When Clarke’s wails pierce the gathering storm of McCoy’s layered guitars on Dream House, they split the track wide open. “Musically,” Clarke explains, “the vocals act like an instrument. They’re lower in the mix their purpose is to build intensity. They’re sort of the rock in the centre, while the guitars move around it. They help increase the emotion.”

Clarke’s pain through the splendour turns it into torment. It’s a reminder that beauty is sometimes just an asylum from anguish. It’s reverse catharsis.

Clarke seems bored with Deafheaven’s being constantly discussed in the context of whether or not they’re troo, kvlt, black metal or whatever. “I choose to create music and not worry about the proper definition,” he says. “It’s too tiring to get into the details of it all.”

Tiring, sure.

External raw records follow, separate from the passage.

(* ===== verification/Redelivery.v ===== *)
(** * Properties of the consumer

    Handling an event twice notifies once, the retries of a message are bounded -
    but not for every message -, a turn whose calls succeed consumes its message, what
    becomes of one that cannot be decoded, and what the loops do between messages. *)

From S2P Require Import Prelude Effects GoString Runtime Kafka Events Postgres Outbox.
From S2P Require Import Processed Ticket Handler World System Safety Solo Concrete.
From S2P Require Consumer.
Import Consumer.

Section Redelivery.
Context {UT : UnicodeTables} {J : Json} {PG : Postgres}.
Local Abbreviation wpa := (wp (solo any)).

(** ** StartProcessing *)

(** The event as [handleMessage] stores it. *)
Definition stored_event (e : Envelope) : ProcessedEvent :=
  MkProcessedEvent (env_EventID e) (env_EventType e) (env_Aggregate e) (env_AggregateID e)
                   (env_Payload e).

(** What an answer of [StartProcessing] says of the row. *)
Lemma start_answers now e (t t' : ptable) st a :
  start_stmt now e t = (t', Ok (st, a)) ->
  exists u p, uuid_in (pv_EventID e) = Some u /\ t' !! u = Some p /\ pe_status p = st /\
    pe_attempts p = a /\
    match t !! u with
    | Some q => p = set_started now q
    | None => st = "processing" /\ a = 1
    end.
Proof.
  unfold start_stmt. destruct (uuid_in (pv_EventID e)) as [u|]; [|done].
  destruct (jsonb_in (pv_Payload e)) as [pl|]; [|done]. destruct (_ && _ && _); [|done].
  set (r' := match t !! u with None => _ | Some r => _ end).
  destruct (int4_max <? _); [done|]. intros [= <- <- <-].
  exists u, r'. split; [done|]. split; [apply lookup_insert_eq|]. split; [done|]. split; [done|].
  unfold r'. by destruct (t !! u).
Qed.

(** A final row is left as it is, but for the time it was last seen. *)
Lemma start_final ch e (t : ptable) u p :
  uuid_in (pv_EventID e) = Some u -> t !! u = Some p -> final (pe_status p) = true ->
  (notify_next ch t (QStart e) !! u = Some p \/
   notify_next ch t (QStart e) !! u = Some (set_started (ch_now ch) p)) /\
  forall st a, (notify_exec ch t (QStart e)).2 = Ok (st, a) -> final st = true.
Proof.
  intros Hu Hp Hf. split.
  - destruct (notify_next_cases ch t (QStart e)) as [->| ->]; [by left|]. simpl.
    unfold start_stmt. rewrite Hu. destruct (jsonb_in _) as [pl|]; [|by left].
    destruct (_ && _ && _); [|by left]. rewrite Hp.
    destruct (int4_max <? _); [by left|]. right. apply lookup_insert_eq.
  - intros st a Hok%notify_exec_ok. simpl in Hok.
    apply start_answers in Hok as (u'&p'&Hu'&_&Hs&_&Hm). simplify_eq. rewrite Hp in Hm. subst p'.
    unfold set_started. simpl. by rewrite Hf.
Qed.

Lemma set_started_final now p :
  final (pe_status p) = true ->
  pe_status (set_started now p) = pe_status p /\ pe_attempts (set_started now p) = pe_attempts p.
Proof. intros Hf. unfold set_started. simpl. by rewrite Hf. Qed.

Lemma wp_start (E : env) e (Q : Started -> world -> Prop) w :
  (forall ch, E (ONotify (QStart e)) ch ->
     match (notify_exec ch (w_processed w) (QStart e)).2 with
     | Err err => Q (MkStarted false 0 "" (Some err))
     | Ok (st, a) => Q (MkStarted (negb (final st)) a st None)
     end (with_processed (notify_next ch (w_processed w) (QStart e)) w)) ->
  wp (solo E) (Processed.Store.StartProcessing e) Q w.
Proof.
  intros H. apply wp_solo_vis. intros ch Hch. specialize (H ch Hch). rewrite exec_notify. ops.
  cbn [fst snd]. destruct (notify_exec ch (w_processed w) (QStart e)).2 as [[st a]|err]; [|exact H].
  unfold final in H. cbn. destruct (_ || _); exact H.
Qed.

But whether they like it or not, their music stages the ideological conflict between beauty and ugliness, the tension that constitutes whole spheres of politics and culture, that makes up who we are.

They may be painstaking about their production – about as far from black metal’s no-fi roots as possible. They may prefer pilled flannel and Funeral Pyre T-shirts to spiked girdles and corpse paint. They may be both black metal and not.

But in this way they figure directly in the history of a genre that stands precariously atop its values of rejection, of being defiantly your own thing in a world that often demands the opposite.